Some of the evacuated Nigerians in Libya arriving Port Harcourt International Airport
No fewer than 560 Nigerian returnees arrived in Port Harcourt on Saturday night, bringing to 1,590, the number repatriated from Libya since January 7.

More than 6,000 distressed Nigerians were deported from troubled Libya in 2017.

Mr Matins Ejike, South-south Zonal Coordinator, of NEMA and other officials received the returnees on Saturday night.

They at the airport on board Max Air, with registration Number 5N-HMM at 11:52 p.m with 540 adult and 20 infant on board.

Ejike expressed dissatisfaction over poor response of some state governments in evacuating the Libyan returnees from the reception centre in Port Harcourt.

He said that the federal government gave the states a maximum of 48 hours to enable them evacuate their returnees from the reception centre and expressed dismay over failure by some states to adhere to the rule.

According to him, the South-west states predominantly were not responding.

The Federal Government evacuated 1,030 migrants from Libya between Jan. 7 and Jan 8, 2018.

Meanwhile, the National Agency for the Prohibition of Trafficking in Persons (NAPTIP) says it will prosecute those involved in the trafficking of Nigerians to Libya to serve as deterrent to others.

The Director-General of NAPTIP, Ms Julie Okah-Donli, said this while fielding questions from the News Agency of Nigeria (NAN) in Abuja.

Okah-Donli explained that in the process of profiling of the returnees, the information of how they got to Libya and the persons responsible would be taken to identify the traffickers and punish them accordingly.

She said that her officers and men are currently in Libya to get necessary information on those responsible for the trafficking of Nigerians whether they are in this country or abroad, they must be arrested and dealt with according to law.

According to her, if any suspected trafficker in Libya is identified and the person is not willing to come back, such suspect must be repatriated to face the trial in Nigeria.

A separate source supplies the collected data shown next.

(* ===== verification/Replay.v ===== *)
(** * Histories and their replay under any clocks

    A server serves commands and keeps a log; later the log is replayed on an
    empty store, at other times.  Whatever relation between the two worlds is kept
    by the expiry of entries on the one side, and by each logged write on both,
    holds between the stopped server and the restarted one. *)
From S2P Require Import Prelude Std Map Eviction Value Shard Spec ShardOk Store StoreOk StoreProps.
From S2P Require Import Resp RespOk Reply RespProps Dump Config Commands CommandsOk Persistence Conn ConnOk ConnProps.
From S2P Require Import Effects Uring Replica View Durable Snapshot Input System SystemProps.
Local Open Scope Z_scope.

Section replay.
Context {HO : HashOrder} {FT : FloatText}.
Implicit Types (w : World) (sv : Server) (argv : list bytes).

(** Any commands, as long as the writes satisfy [P], and the reaper. *)
Inductive history_step (P : list bytes → Prop) : Server → Server → Prop :=
  | history_command raw sv st argv out :
      sendable argv → (is_write_command (upper (argv !!! 0%nat)) = true → P argv) →
      history_step P sv (handle_command raw sv st argv out).1.1.1
  | history_reaper sv : history_step P sv (reaper_turn sv).

(** The effect of a command that is replayed, whatever the connection. *)
Definition effect_of argv (f : M Outcome) : Prop :=
  ∀ st cfg w, dispatch argv st cfg w = (let '(w', o) := f w in (w', (st, o))).

(** ** A relation between the server and the replay *)

Context (P : list bytes → Prop) (R : World → World → Prop).

Hypothesis R_expires : ∀ w w' w2,
  R w w2 → reach 0 (store w') → clock w' = clock w →
  expires_only (clock w) ⟦store w⟧ ⟦store w'⟧ → R w' w2.

Hypothesis R_writes : ∀ argv w w2 cfg st out,
  R w w2 → reach 0 (store w) → is_write_command (upper (argv !!! 0%nat)) = true → P argv →
  ∃ f, effect_of argv f ∧ R (execute w cfg st argv out).1.1.1.1 (f w2).1.

(** The records [more] lead from any world related to the one of [sv] to one
    related to the one of [sv']. *)
Definition rebuilt sv (more : list (list bytes)) sv' : Prop :=
  Forall sendable more ∧ reach 0 (store (world sv')) ∧ aof_fault sv' = aof_fault sv ∧
  (∀ cfg st w, R (world sv) w →
     R (world sv') (dispatch_all cfg st more w).1 ∧ (dispatch_all cfg st more w).2 = st) ∧
  ((∀ t, aof_fault sv t = None) → ∀ file, aof sv = Some (aof_open file) →
     aof sv' = Some (aof_open (file ++ encoded more))).

Lemma rebuilt_nothing sv sv' :
  reach 0 (store (world sv')) → clock (world sv') = clock (world sv) → aof_fault sv' = aof_fault sv →
  expires_only (clock (world sv)) ⟦store (world sv)⟧ ⟦store (world sv')⟧ → aof sv' = aof sv →
  rebuilt sv [] sv'.
Proof.
  intros Hr Hc Hf Hx Ha. split_and!; [done..| |].
  - intros cfg st w Hw. split; [|done]. by eapply R_expires.
  - intros _ file Hfile. by rewrite Ha, Hfile, app_nil_r.
Qed.

Lemma history_step_rebuilt sv sv' :
  reach 0 (store (world sv)) → history_step P sv sv' → ∃ more, rebuilt sv more sv'.
Proof.
  intros Hr Hstep. destruct Hstep as [raw sv st argv out Hsend HP|sv].
  - pose proof (handle_command_split raw sv st argv out Hr) as Hs.
    pose proof (handle_command_environment raw sv st argv out) as [Henv _].
    pose proof (handle_command_ok 0 ltac:(lia) raw sv st argv out Hr) as Hok.
    destruct (handle_command raw sv st argv out) as [[[sv' st'] out'] fl]. cbn [fst] in *.
    destruct Hok as (Hr' & Hc' & _). destruct Hs as [(Hx & Ha & _)|(Hw & Hworld & Hlog & _)].
    { exists []. by apply rebuilt_nothing. }
    exists [argv]. split_and!; [by constructor|done|done| |intros Hf file Hfile; by eapply log_outcome_file].
    intros cfg st0 w Hd. destruct (R_writes argv (world sv) w (config sv) st out Hd Hr Hw (HP Hw)) as (f & Heq & HR).
    rewrite <- Hworld in HR. cbn [dispatch_all]. unfold mbind, M_bind. rewrite Heq. by destruct (f w) as [w1 o1].
  - exists []. apply rebuilt_nothing; [by apply reaper_turn_reach| |done|by apply (reaper_expires 0); [lia|]|done].
    unfold reaper_turn, call. by destruct (Store.purge_expired _ _).
Qed.

Lemma history_rebuilt sv sv' :
  reach 0 (store (world sv)) → rtc (history_step P) sv sv' → ∃ more, rebuilt sv more sv'.
Proof.
  intros Hr Hrun. revert Hr. induction Hrun as [sv|sv1 sv2 sv3 Hstep _ IH]; intros Hr.
  { exists []. by apply rebuilt_nothing; [..|apply expires_only_refl|]. }
  destruct (history_step_rebuilt sv1 sv2 Hr Hstep) as (m1 & Hm1 & Hr2 & Hf2 & Hw1 & Ha1).
  destruct (IH Hr2) as (m2 & Hm2 & Hr3 & Hf3 & Hw2 & Ha2). exists (m1 ++ m2). split_and!.
  - by apply Forall_app.
  - done.
  - congruence.
  - intros cfg st w Hd. destruct (Hw1 cfg st w Hd) as [Hd1 Hst1]. rewrite dispatch_all_app.
    destruct (dispatch_all cfg st m1 w) as [w1 st1]. cbn [fst snd] in *. subst st1. by apply Hw2.
  - intros Hf file Hfile. rewrite encoded_app, app_assoc. apply Ha2; [by rewrite Hf2|by apply Ha1].
Qed.

(** A restart from the log, with the beginning of a torn record behind it. *)
Lemma history_recovered sv0 sv cfg router snap faults links w0 next n :
  reach 0 (store (world sv0)) → aof sv0 = Some (aof_open []) → (∀ t, aof_fault sv0 t = None) →
  rtc (history_step P) sv0 sv → appendonly cfg = true →
  R (world sv0)
    (set_store w0 (Store.new (entropy w0 (tick w0)) router (Z.to_nat (shards cfg)) (maxmemory cfg))) →
  command_fits next → (n < length (encode_command next []))%nat →
  ∃ file, aof sv = Some (aof_open file) ∧
    R (world sv)
      (world (bootstrap router cfg (Some (file ++ take n (encode_command next []))) snap faults links w0)).
Proof.
  intros Hr Ha0 Hf Hrun Hon HR Hfit Hn. rewrite encode_command_eq in *.
  destruct (history_rebuilt sv0 sv Hr Hrun) as (log & Hlog & _ & _ & Hw & Ha).
  exists (encoded log). split; [by apply (Ha Hf [])|].
  unfold bootstrap, load_aof, replay_file. set (w1 := set_store w0 _) in *. rewrite Hon. cbn [andb].
  rewrite bool_decide_eq_true_2 by done.
  pose proof (replay_loop_encoded cfg log (take n (Resp.write_cmd [] next)) [] internal 0
    (S (length (encoded log ++ take n (Resp.write_cmd [] next)))) w1 Hlog
    (parse_encoded_prefix next n Hfit Hn) ltac:(lia)) as Hrep.
  rewrite app_nil_l in Hrep. cbn [length] in Hrep. rewrite Hrep. cbn [world]. by apply Hw.
Qed.

End replay.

“Information is critical, we are in a process to get useful information from the returnees that will lead to the arrest of those involved in the trafficking business.

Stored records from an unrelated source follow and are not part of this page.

(* ===== verification/Entry.v ===== *)
(** * Starting the program ([crates/server/src/main.rs], [server.rs], [tls.rs])

    The way from the command line and the files on the disk to a running
    server, or to a message and an exit code.  The file system is a finite map
    from paths to contents, with the errors the operating system gives for a
    path; reading certificates is [rustls]'s and a parameter. *)
From S2P Require Import Prelude Std Map Eviction Value Shard Spec ShardOk Store StoreOk StoreProps.
From S2P Require Import Resp RespOk Reply RespProps Dump Config Commands CommandsOk Persistence Conn ConnOk ConnProps.
From S2P Require Import Replica View Durable Snapshot.
Local Open Scope Z_scope.

(** ** Paths *)

(** [Path::join] on Unix: an absolute path replaces the first one. *)
Definition path_join (base file : bytes) : bytes :=
  match file with
  | x2f :: _ => file
  | _ =>
      match last base with
      | None => file
      | Some b => if bool_decide (b = x2f) then base ++ file else base ++ [x2f] ++ file
      end
  end.

Definition aof_path (cfg : Config) : bytes := path_join (dir cfg) (aof_file cfg).
Definition snapshot_path (cfg : Config) : bytes := path_join (dir cfg) (snapshot_file cfg).

(** ** The file system *)

Record Disk := mkDisk {
  files : gmap bytes bytes;
  read_error : bytes → option bytes;
  open_error : bytes → option bytes
}.

Definition file_exists (d : Disk) (path : bytes) : bool := bool_decide (is_Some (files d !! path)).

(** [File::open] and [read_to_end] of a file that is not there fail. *)
Definition NOT_FOUND : bytes := lit "No such file or directory (os error 2)".

Definition read_to_end (d : Disk) (path : bytes) : bytes + bytes :=
  match read_error d path with
  | Some e => inr e
  | None => match files d !! path with Some data => inl data | None => inr NOT_FOUND end
  end.

(** [OpenOptions::new().create(true).append(true).open(path)] *)
Definition open_append (d : Disk) (path : bytes) : Disk + bytes :=
  match open_error d path with
  | Some e => inr e
  | None =>
      inl (mkDisk (<[path := default [] (files d !! path)]> (files d)) (read_error d) (open_error d))
  end.

(** ** TLS *)

(** What the program takes from [rustls] and [rustls_pemfile]. *)
Class Rustls := {
  Cert : Type;
  Key : Type;
  TlsConfig : Type;
  certs : bytes → list Cert + bytes;
  private_key : bytes → option Key + bytes;
  with_single_cert : list Cert → Key → TlsConfig + bytes
}.

Section tls.
Context {RT : Rustls}.

(** [TlsAcceptor::new] *)
Definition tls_new (d : Disk) (cert_path key_path : bytes) : TlsConfig + bytes :=
  match read_to_end d cert_path with
  | inr e => inr e
  | inl pem =>
      match certs pem with
      | inr e => inr e
      | inl [] => inr (lit "no certificates in cert file")
      | inl chain =>
          match read_to_end d key_path with
          | inr e => inr e
          | inl pem =>
              match private_key pem with
              | inr e => inr e
              | inl None => inr (lit "no private key found")
              | inl (Some key) => with_single_cert chain key
              end
          end
      end
  end.

(** The part of [Server::bootstrap] under the feature [tls]; without the feature
    the settings are not looked at. *)
Definition bootstrap_tls (feature : bool) (cfg : Config) (d : Disk) : option TlsConfig + bytes :=
  if negb feature then inl None
  else
    match tls_cert cfg, tls_key cfg with
    | Some cert, Some key => match tls_new d cert key with inl t => inl (Some t) | inr e => inr e end
    | None, None => inl None
    | _, _ => inr (lit "both --tls-cert and --tls-key are required for TLS")
    end.

End tls.

(** ** Startup *)

Section startup.
Context {HO : HashOrder} {FT : FloatText} {RT : Rustls}.

(** What [load_aof] or [load_snapshot] fails with: only the file that is to be
    replayed is read. *)
Definition recovery_error (cfg : Config) (d : Disk) : option bytes :=
  if appendonly cfg && file_exists d (aof_path cfg) then read_error d (aof_path cfg)
  else if file_exists d (snapshot_path cfg) then read_error d (snapshot_path cfg)
  else None.

(** [Server::bootstrap] with its errors, and the disk it leaves. *)
Definition start (feature_tls : bool) (router : bytes → Z) (cfg : Config) (d : Disk)
    (faults : nat → Fault) (links : nat → nat → bool) (w : World)
    : (Server * Disk * option TlsConfig) + bytes :=
  match recovery_error cfg d with
  | Some e => inr e
  | None =>
      let sv := bootstrap router cfg (files d !! aof_path cfg) (files d !! snapshot_path cfg)
                  faults links w in
      match (if appendonly cfg then open_append d (aof_path cfg) else inl d) with
      | inr e => inr e
      | inl d' =>
          match bootstrap_tls feature_tls cfg d' with
          | inr e => inr e
          | inl tls => inl (sv, d', tls)
          end
      end
  end.

(** The files a server leaves behind when it stops: what was appended to the
    log, and the last snapshot. *)
Definition stop (sv : Server) (d : Disk) : Disk :=
  let fs := match aof sv with
            | Some a => <[aof_path (config sv) := on_disk a]> (files d)
            | None => files d
            end in
  let fs := match snapshot (world sv) with
            | Some data => <[snapshot_path (config sv) := data]> fs
            | None => fs
            end in
  mkDisk fs (read_error d) (open_error d).

End startup.

(** ** The program *)

(** The bytes of a character. *)
Definition utf8_of (c : Z) : bytes :=
  if c <? 128 then [byte_of c]
  else if c <? 2048 then [byte_of (192 + c / 64); byte_of (128 + c mod 64)]
  else if c <? 65536
  then [byte_of (224 + c / 4096); byte_of (128 + c / 64 mod 64); byte_of (128 + c mod 64)]
  else [byte_of (240 + c / 262144); byte_of (128 + c / 4096 mod 64); byte_of (128 + c / 64 mod 64);
        byte_of (128 + c mod 64)].

(** The messages of [Config::from_args] *)
Definition config_error_text (e : ConfigError) : bytes :=
  match e with
  | EHelp => lit "help"
  | ENeedsValue name => lit "--" ++ name ++ lit " requires a value"
  | EInvalidPort => lit "invalid port"
  | EInvalidShards => lit "invalid shards"
  | EInvalidMem s => lit "invalid memory size: " ++ (s ≫= utf8_of)
  | EInvalidReplicaofPort => lit "invalid replicaof port"
  end.

Definition HELP : string :=
"inmemd — fast in-memory cache server (RESP2/3)

USAGE:
  inmemd [OPTIONS]

OPTIONS:
  --port <N>             listen port (default 6380)
  --bind <ADDR>          bind address (default 127.0.0.1)
  --shards <N>           number of store partitions for concurrency (default 512)
  --maxmemory <SIZE>     memory budget, e.g. 512mb, 2gb (default: unbounded)
  --appendonly <yes|no>  enable AOF persistence (default no)
  --requirepass <PASS>   require AUTH with this password (default none)
  --replicaof <H:P>      run as a read-only replica of primary host:port
  --masterauth <PASS>    password to authenticate to the primary
  --tls-cert <FILE>      PEM cert chain to enable TLS (needs `--features tls` build)
  --tls-key <FILE>       PEM private key for TLS
  --dir <PATH>           directory for persistence files (default .)
  --aof-file <NAME>      AOF filename (default inmem.aof)
  --snapshot-file <NAME> snapshot filename (default inmem.snapshot)
  --help                 show this help
".

(** How [main] ends, with what it prints and its last message on the error
    output, or the server it runs. *)
Inductive Run {RT : Rustls} :=
  | Exited (code : Z) (printed message : bytes)
  | Serving (sv : Server) (d : Disk) (tls : option TlsConfig) (replica : bool).

Section main.
Context {HO : HashOrder} {FT : FloatText} {RT : Rustls}.

(** [main] of the portable build, up to the accept loop; [bind_error] is the
    error of binding the listener.  The replica thread is started when the server is read-only. *)
Definition main (feature_tls : bool) (router : bytes → Z) (args : list bytes) (d : Disk)
    (bind_error : Config → option bytes) (faults : nat → Fault) (links : nat → nat → bool) (w : World)
    : Run :=
  match from_args args with
  | inr EHelp => Exited 0 (lit HELP) []
  | inr e => Exited 2 [] (lit "error: " ++ config_error_text e ++ [x0a; x0a] ++ lit HELP ++ [x0a])
  | inl cfg =>
      match start feature_tls router cfg d faults links w with
      | inr e => Exited 1 [] (lit "failed to start: " ++ e ++ [x0a])
      | inl (sv, d, tls) =>
          match bind_error cfg with
          | Some e => Exited 1 [] (lit "server error: " ++ e ++ [x0a])
          | None => Serving sv d tls (read_only sv)
          end
      end
  end.

End main.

“We are working seriously to ensure the perpetrators are brought to book no matter who is involved,” she said.

Okah-Donli, who is part of the Federal Government delegation to evacuate Nigerians from Libya, disclosed that so far 972 returnees have been brought back to the country.

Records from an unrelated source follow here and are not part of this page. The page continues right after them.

(* ===== verification/Limits.v ===== *)
(** * Where the guarantees end

    The theorems on recovery, replication and interleaving have conditions.  Here
    it is shown of some of them that they cannot be dropped: what the program does
    where they fail, for all data and all histories that are in the way. *)
From S2P Require Import Prelude Std Map Eviction Value Shard Spec ShardOk Store StoreOk StoreProps.
From S2P Require Import Resp RespOk Reply RespProps Dump Config Commands CommandsOk Persistence Conn ConnOk ConnProps.
From S2P Require Import Effects Uring Replica View Durable Commute Snapshot Steps Serial Input System SystemProps Replay Timeless Interleave.
Local Open Scope Z_scope.

(** ** A replica that connects again *)

Section resync.
Context {HO : HashOrder} {FT : FloatText}.
Context (now : Z).
Implicit Types (w : World) (k : bytes) (l : list bytes) (st : ConnState) (cfg : Config) (db : Store.t).

(** The key shows the list, which lasts, or nothing where the list is empty. *)
Definition shows_list w k l : Prop :=
  Db.find now ⟦store w⟧ k = match l with [] => None | _ => Some (mkEntry (VList l) None) end.

(** Writes of other keys leave what a key shows. *)
Lemma dispatch_all_other cmds cfg st w k :
  steady now w → Forall (fun argv => is_write argv ∧ flushes argv = false ∧ k ∉ command_keys argv) cmds →
  steady now (dispatch_all cfg st cmds w).1 ∧ (dispatch_all cfg st cmds w).2 = st ∧
  Db.find now ⟦store (dispatch_all cfg st cmds w).1⟧ k = Db.find now ⟦store w⟧ k.
Proof.
  intros Hw Hc. revert w Hw. induction Hc as [|argv cmds (Hwr & Hfl & Hk) _ IH]; intros w Hw; [done|].
  cbn [dispatch_all]. unfold mbind, M_bind.
  destruct (dispatch_confined now argv Hwr Hfl) as (f & [Hf _] & Heq). rewrite Heq.
  destruct (Hf w Hw) as [Hs Hother]. destruct (f w) as [w1 o1]. cbn [fst] in *.
  destruct (IH w1 Hs) as (? & ? & ->). split_and!; [done..|]. by apply Hother.
Qed.

(** The commands that restore an entry are writes of its key. *)
Lemma entry_commands_confined k e :
  Forall (fun argv => is_write argv ∧ flushes argv = false ∧ command_keys argv = [k])
    (entry_commands now (k, e)).
Proof.
  unfold entry_commands. destruct (Shard.unexpired now e); [|constructor].
  constructor; [by destruct (value e)|]. destruct (expire_at e); by repeat constructor.
Qed.

(** [RPUSH] appends to the list. *)
Lemma rpush_appends cfg st w k l l' :
  steady now w → l ≠ [] → shows_list w k l' →
  let '(w', st') := dispatch_all cfg st [recreate_args k (VList l)] w in
  steady now w' ∧ st' = st ∧ shows_list w' k (l' ++ l).
Proof.
  intros Hw Hl Hk.
  assert (dispatch (recreate_args k (VList l)) st cfg w =
    (o ← (r ← call (fun t s => Store.push t s k l false); mret (written_len r)); mret (st, o)) w) as Heq.
  { destruct l; [done|]. reflexivity. }
  cbn [dispatch_all]. unfold mbind, M_bind in *. rewrite Heq.
  destruct (call_steady now (OPush k l false) RLen (fun t s => Store.push t s k l false) w
    ltac:(done) ltac:(done) Hw) as (Hs & _ & Ha).
  destruct (call (fun t s => Store.push t s k l false) w) as [w1 r]. cbn [fst snd] in *.
  split_and!; [done..|]. unfold shows_list in *. rewrite Ha. clear Ha.
  change (Db.exec now ⟦store w⟧ (OPush k l false)) with
    (prod_map id RLen (Db.update now ⟦store w⟧ k (push_body l false))).
  rewrite prod_map_fst. unfold Db.update. rewrite Hk.
  assert (∀ l0 : list bytes, Db.find now
    (let '(c, r0) := push_body l false l0 in
     (if coll_is_empty c then delete k ⟦store w⟧
      else <[k := mkEntry (variant c) None]> ⟦store w⟧, Ok r0)).1 k = Some (mkEntry (VList (l0 ++ l)) None))
    as Hpush.
  { intros l0. rewrite push_body_spec. cbv zeta.
    destruct (l0 ++ l) eqn:He; [by apply app_eq_nil in He as [_ ?]|].
    unfold Db.find. cbn. by rewrite lookup_insert_eq. }
  destruct l' as [|x l'].
  - destruct l; [done|]. apply (Hpush []).
  - apply (Hpush (x :: l')).
Qed.

(** The commands of a snapshot, on a replica that holds data already. *)
Lemma snapshot_appends db cfg st w k l l' :
  wf db → steady now w → Db.find now ⟦db⟧ k = Some (mkEntry (VList l) None) → shows_list w k l' →
  let '(w', st') := dispatch_all cfg st (snapshot_commands now db) w in
  steady now w' ∧ st' = st ∧ shows_list w' k (l' ++ l).
Proof.
  intros Hdb Hw Hk Hl. apply Db.find_Some in Hk as [Hk Hu].
  assert (l ≠ []) as Hne by (by pose proof (store_values_ok db Hdb k _ Hk)).
  pose proof (entries_NoDup db Hdb) as Hnd.
  apply (elem_of_entries db k _ Hdb) in Hk. apply list_elem_of_split in Hk as (e1 & e2 & He).
  rewrite He, fmap_app, fmap_cons in Hnd. apply NoDup_app in Hnd as (_ & Hn1 & Hn2).
  apply NoDup_cons in Hn2 as [Hn2 _].
  assert (∀ es : list (bytes * Entry), k ∉ es.*1 →
    Forall (fun argv => is_write argv ∧ flushes argv = false ∧ k ∉ command_keys argv)
      (es ≫= entry_commands now)) as Hother.
  { intros es Hes. apply Forall_forall. intros argv ([j e] & Hin & Hj)%list_elem_of_bind.
    pose proof (entry_commands_confined j e) as Hall. rewrite Forall_forall in Hall.
    destruct (Hall argv Hin) as (? & ? & ->). split_and!; [done..|].
    intros ->%list_elem_of_singleton. apply Hes, list_elem_of_fmap. by exists (j, e). }
  unfold snapshot_commands. rewrite He, bind_app, bind_cons.
  replace (entry_commands now (k, mkEntry (VList l) None)) with [recreate_args k (VList l)]
    by (unfold entry_commands; by rewrite Hu).
  rewrite !dispatch_all_app.
  destruct (dispatch_all_other (e1 ≫= entry_commands now) cfg st w k Hw) as (Hs1 & Hst1 & Hk1).
  { apply Hother. intros Hin. apply (Hn1 k Hin). by left. }
  destruct (dispatch_all cfg st (e1 ≫= entry_commands now) w) as [w1 st1]. cbn [fst snd] in *. subst st1.
  rewrite dispatch_all_app.
  pose proof (rpush_appends cfg st w1 k l l' Hs1 Hne ltac:(unfold shows_list; by rewrite Hk1)) as H2.
  destruct (dispatch_all cfg st [recreate_args k (VList l)] w1) as [w2 st2]. destruct H2 as (Hs2 & -> & Hk2).
  destruct (dispatch_all_other (e2 ≫= entry_commands now) cfg st w2 k Hs2 (Hother e2 Hn2)) as (Hs3 & Hst3 & Hk3).
  destruct (dispatch_all cfg st (e2 ≫= entry_commands now) w2) as [w3 st3]. cbn [fst snd] in *.
  split_and!; [done..|]. unfold shows_list in *. by rewrite Hk3.
Qed.

(** What a replica reads on a connection: the answer to [AUTH], where it sent
    one, and then the data in some chunks. *)
Definition delivers cfg (data : bytes) (reads : list bytes) : Prop :=
  ∃ greeting chunks, reads = greeting ++ chunks ∧
    length greeting = match masterauth cfg with Some _ => 1%nat | None => 0%nat end ∧
    Forall (.≠ []) chunks ∧ concat chunks = data.

(** A replica that has read a snapshot has dispatched its commands. *)
Lemma sync_dispatches db cfg w reads :
  wf db → all_restorable now db → delivers cfg (dump_commands now db) reads →
  (sync_once cfg reads w).1 = (dispatch_all cfg internal (snapshot_commands now db) w).1.
Proof.
  intros Hdb Hres (greeting & chunks & -> & Hg & Hne & Hdata).
  rewrite dump_commands_encoded in Hdata. fold (snapshot_commands now db) in Hdata.
  unfold sync_once. assert (match masterauth cfg with
    Some _ => drop 1 (greeting ++ chunks) | None => greeting ++ chunks end = chunks) as ->.
  { destruct (masterauth cfg); [by destruct greeting as [|? []]|by destruct greeting]. }
  rewrite (stream_loop_encoded cfg chunks [] internal (snapshot_commands now db) [lit "PING"] 0); [done|..].
  - by apply snapshot_sendable.
  - split; [by compute|repeat constructor; by compute].
  - apply record_nonempty.
  - done.
  - done.
  - unfold torn. by rewrite Hdata, take_0, app_nil_r.
Qed.

Lemma sync_appends db cfg w k l l' reads :
  wf db → all_restorable now db → steady now w →
  Db.find now ⟦db⟧ k = Some (mkEntry (VList l) None) → shows_list w k l' →
  delivers cfg (dump_commands now db) reads →
  steady now (sync_once cfg reads w).1 ∧ shows_list (sync_once cfg reads w).1 k (l' ++ l).
Proof.
  intros Hdb Hres Hw Hk Hl Hr. rewrite (sync_dispatches db) by done.
  pose proof (snapshot_appends db cfg internal w k l l' Hdb Hw Hk Hl) as H.
  destruct (dispatch_all cfg internal (snapshot_commands now db) w) as [w' st']. by destruct H as (? & _ & ?).
Qed.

She explained that 485 returnees were evacuated on Sunday and another 487 were also received in Port Harcourt on Monday.

The director-general said that her agency had begun counselling of the returnees in the camp in Port Harcourt before they are taken to shelters for continuation of the counselling.

She added that victims of human trafficking among the returnees, after going through medical examination and counselling, would be rehabilitated before they are integrated into the society.